Friday, April 14, 2006

The Greatest Living Prophet Dies


From the civil rights movement to nuclear disarmament, WS Coffin' s voice encouraged active Christians everywhere.

Not that I'm biased or anything, since he's ordained in the UCC. :) Here's the article http://news.ucc.org/index.php?option=com_content&task=view&id=526&Itemid=54

St. Louis Author Featured


Laurell K. Hamilton is by far my favorite fiction author... a blend of urban fantasy and horror with kick ass, no apologizing lead heroines (or anti-heroines). And from what glimpses of her (public) personality, she's got some of the same practicality and dry wit that drives her characters. She's featured this month in St. Louis Magazine. I'm so addicted to her books... the characters, plots, sub-plots, differences and similarities with our world... from emotional crap of relationships to socio-cultural structures we all participate in.

Monday, April 10, 2006



The school displays creative art talent during convocation next week, so I submitted some poems. Here they be. Following is the reflection I submitted for each piece.

Who sees that I AM?
Eyes watching, hearts loving
seeing only fragments of my whole being,
occasionally glimpsing the light of I AM,
the glue between the bits, like a glowing,
living and viscous medium holding me together.
Yet who or what can see through the web of talents,
strands of traits, and jagged pieces of flaws
to the single thread that is who I AM?


Psalm 94:16-19
Your love for us overwhelms me at times, O God.
Steadfast and enduring,
as enduring as a river through a canyon.
You slowly chip away the hardness in our hearts,
sanding down the hard edges of our personalities,
until only your love remains—
a flowing light, bursting out of our souls
and radiating off our skin.
And all this begins with a reminder
of your steadfast love.


Mother Earth
I knew I loved her at a young age.
She held me as a baby swimming under water,
reveling in the womblike comfort I had almost forgotten.
She caught me as a child when I fell from the sky,
learning the hard way that even I had limits.
She led me to fantastical worlds and places of peaceful solitude,
away from a reality of chaos and discord.
She sat with me in the
sunsets of sorrows
and sunrises of serenity.
Her caresses dried my tears
and held me through despair.
The very sight of her brings me joy beyond measure.
Returning to her is coming home.

Who sees that I AM?--September 2004--Responding not only to the description of God as pure being, I’m also reflecting on what is inside me that is the incarnation of the transcendent and immanent. Transcendent because it is eternal, invisible, and easy to forget that it exists. Immanent because we are always surrounded by that which we cannot see, can barely imagine. It is what sustains life, sustains the very fabric of the universe.

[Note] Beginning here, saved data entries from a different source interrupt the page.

(** The printer is defined on printable trees only. *)
Lemma printable_defined :
  (forall n, forall tab, is_Some (Print n tab) -> printable n = true) /\
  (forall d t ln loc, forall tab, is_Some (Print (Node t ln loc d) tab) ->
                      printable (Node t ln loc d) = true) /\
  (forall p c, p = To c -> forall tab, is_Some (Print c tab) ->
               printable c = true) /\
  (forall p l, p = ToList l -> forall tab, is_Some (PrintList l tab) ->
               printable_list l = true) /\
  (forall l, forall tab, is_Some (PrintList l tab) -> printable_list l = true) /\
  (forall c, forall tab, is_Some (PrintCells c tab) -> printable_cells c = true).
Proof.
  apply ast_mutind.
  - (* Node *) intros t ln loc d IH. apply IH.
  - (* SelectStmt *)
    intros d lim IHlim sl IHsl tl IHtl wh IHwh gr IHgr hv IHhv ord IHord wl IHwl
           t ln loc tab H.
    unfold_Print in H. split_cat H. unfold_printable.
    repeat (apply andb_true_intro; split); member_printable.
  - (* ResTarget *)
    intros ind _ val IHval name t ln loc tab H.
    unfold_Print in H. split_cat H. unfold_printable.
    member_printable.
  - (* WindowDefNode *)
    intros name pl IHpl ol IHol fr IHfr t ln loc tab H.
    unfold_Print in H. split_cat H. unfold_printable.
    repeat (apply andb_true_intro; split); member_printable.
  - (* FrameBound *)
    intros bt off IHoff t ln loc tab H.
    unfold_Print in H. split_cat H. unfold_printable.
    member_printable.
  - (* FrameNode *)
    intros ft st IHst en IHen t ln loc tab H.
    unfold_Print in H. split_cat H. unfold_printable.
    repeat (apply andb_true_intro; split); member_printable.
  - (* LimitNode *) reflexivity.
  - (* SQLExprNode *) reflexivity.
  - (* ColumnRefNode *) reflexivity.
  - (* OrderByNode *)
    intros st ob IHob t ln loc tab H.
    unfold_Print in H. split_cat H. unfold_printable.
    member_printable.
  - (* TableNode *) reflexivity.
  - (* FuncNode *)
    intros fn args IHargs over IHover t ln loc tab H.
    unfold_Print in H. split_cat H. unfold_printable.
    apply andb_true_intro; split.
    + destruct args as [| |l]; cbv beta match in Hpiece4 |- *;
        [reflexivity | exact (is_Some_None_inv _ Hpiece4) |].
      destruct (0 =? Size l)%N; [reflexivity|]. use_IH.
    + member_printable.
  - (* ConstNode *)
    intros v t ln loc tab H.
    unfold_Print in H. split_cat H. unfold_printable.
    by apply bool_decide_eq_true_2.
  - (* OtherSqlNode *) reflexivity.
  - (* UnknowSqlNode *) reflexivity.
  - (* NULL *) discriminate.
  - (* Indeterminate *) discriminate.
  - (* To *) intros n IH c [= <-]. apply IH.
  - (* LNULL *) discriminate.
  - (* LIndeterminate *) discriminate.
  - (* ToList *) intros l IH l' [= <-]. apply IH.
  - (* NodeList *)
    intros sz hd IH tab H. destruct hd as [|np nx]; [reflexivity|].
    rewrite PrintList_Linked in H. rewrite printable_list_Linked.
    destruct (0 =? sz)%N; [reflexivity|].
    rewrite <- printable_cells_Linked. apply (IH (tab ++ TAB)).
    rewrite PrintCells_Linked. split_cat H.
    repeat apply cat_is_Some; assumption.
  - (* End *) reflexivity.
  - (* Linked *)
    intros np IHnp nx IHnx tab H.
    rewrite PrintCells_Linked in H. rewrite printable_cells_Linked.
    split_cat H. apply andb_true_intro; split.
    + destruct np; cbv beta match in Hpiece; cbn;
        [exact (is_Some_None_inv _ Hpiece) .. | use_IH].
    + by eapply IHnx.
Qed.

Psalm 94:16-19--August 2003--Just before I entered seminary, I attended one last monastic retreat at the Mount St. Scholastica Benedictine monastery in Kansas, where I had been receiving spiritual direction for 2 years. Lectio divina, in private and in groups, is one of the practices I learned there. Upon reflecting on these 3 verses in such a manner, this prayer of thanksgiving emerged. As seen in this poem, even before taking Professor McCann’s classes, the Hebrew word hesed (steadfast love) was at the core of my experience of God.

Mother Earth--September 2004--
Most people who have been around me long enough begin to realize how deeply rooted my faith is to my relationship with nature. To me, nature is not just a gift from God, it is part of God’s manifestation, incarnational presence, here on earth. The companionship, nurturing, and solace I find surrounded by the very essence of the Creator is breath-taking, intense, and everlasting. For me, Mother imagery of God resonates better with this experience and I express that here.

(please ask me first before using any of my poems... or any other writing, for that matter.)